The fruit is a few millimeters long.

==History==
The origin of Lepidium densiflorum is not entirely clear: some believe it was introduced in Europe or Eurasia, some believe it originated in western North America and east of the Mississippi River, and others believe it originated in the east. It is more likely that the species is native to North America and it was first discovered in a rubbish dump in Turku, Finland, in the early 20th century, but its distribution has expanded and it was considered a noxious and invasive herb in many states.

==Morphology==
=== Leaves and stem===
Basal rosette leaves, alternate, apex acute, base serrate, long stalked, with margin irregularly pinnately lobed; lower and middle cauline leaves have short stiped, margin sharply serrated, leaf blade 1-3 inches long, maximum 0.5 inches wide; upper leaves with narrow base are more linear, lobeless, sparsely serrated or subentire. Leaf hairs and erected stem are columnar pubescent.

===Flower===
Racemes, flowers are very small (less than 1/8 inches) but numerous and dense, elongating in fruiting stage; sepals ovate, about 1 mm long. Petals absent or reduced to filamentous, only 1/2 the length of sepals; style are very short.

=== Fruit ===
Flattened pod, fruit is obovate or broadly obovate, 2–3.5 mm long, with a shallowly notch at the tips and tip narrowly winged.

==Habitat==
Lepidium densiflorum prefers sunny, moderate dry conditions, and fertile loamy soil, but it also can adapt to rocky or sandy soil easily. It is distributed throughout Ontario, Canada and is a very common weed growing in the cultivated land, the farms, the gardens, the sandy land, the roadsides and the waste areas.

==Growth form==
Annual or biennial herbs. Usually, the seeds germinate in summer and form a low basal rosette leaves to winter. Flowering in the next year May to July.

==Uses==
The seeds of Lepidium densiflorum can be used to biologically control the mosquito larvae. Additionally, the 4-HBITC and SNB extracted from Lepidium densiflorum seeds have capacity to anti the oxidicability of DPPH and -OH. Moreover, the benzylic glucosinolates system was found in Lepidium densiflorum, which is related to both plant–pathogen interactions and human health.

==Similar species==
 Shepherd’s purse and Thlaspi arvense L. (Field Pennycress or Stinkweed)
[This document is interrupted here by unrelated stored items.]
Definition dispatch tbl (args : Args) (link : option Link) (w : W)
    : outcome (CommandResult * W) :=
  match args with
  | [] => Ret (clean [], w)
  | a0 :: _ =>
      let name := upper a0 in
      if refuses_write tbl name link w then
        Ret (clean (reply.error
          (bs "READONLY You can't write against a read only replica.")), w)
      else if beq name (bs "REPLCONF") then do_replconf (replication_ tbl) args link w
      else if beq name (bs "PSYNC") then do_psync (replication_ tbl) link w
      else if beq name (bs "REPLICAOF") || beq name (bs "SLAVEOF") then
        do_replicaof (replication_ tbl) args w
      else
        '(r, w) ← run_command tbl name args w;
        Ret (fill_propagate args r, w)
  end.

(** [RespHandler::apply_silently]: the result is discarded. *)
Definition apply_silently tbl (args : Args) (w : W) : outcome W :=
  snd <$> dispatch tbl args None w.

End Dispatch.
=== Distinguish Lepidium densiflorum and Thlaspi arvense L. ===
1. Stem: Field Pennycress’s stems have edges and corners; common peppergrass has no edge.

2. Flowers: The small flowers of Field Pennycress have 4 green sepals and 4 longer white petals is oblong-obovate, 2-4mm long; the 4 white petals of common peppergrass are always shorter than sepals or absent, sometimes reduced to filamentous or petalless.

3. Fruit: The fruits of Field Pennycress is nearly round or inversely ovate, 8-16mm long, flat, with broadly wings around and deep notch at the tips; the fruit of common peppergrass is obovate or broadly obovate, 2–3.5 mm long, with a small notch at the tips and tip narrowly winged.

4. Seeds: Both the seeds of Field Pennycress and common peppergrass are divided into 2 Chambers. There are 2-8 seeds in each chamber in Field Pennycress while only one seed in each chamber in common peppergrass, so this is the best way to identify two species.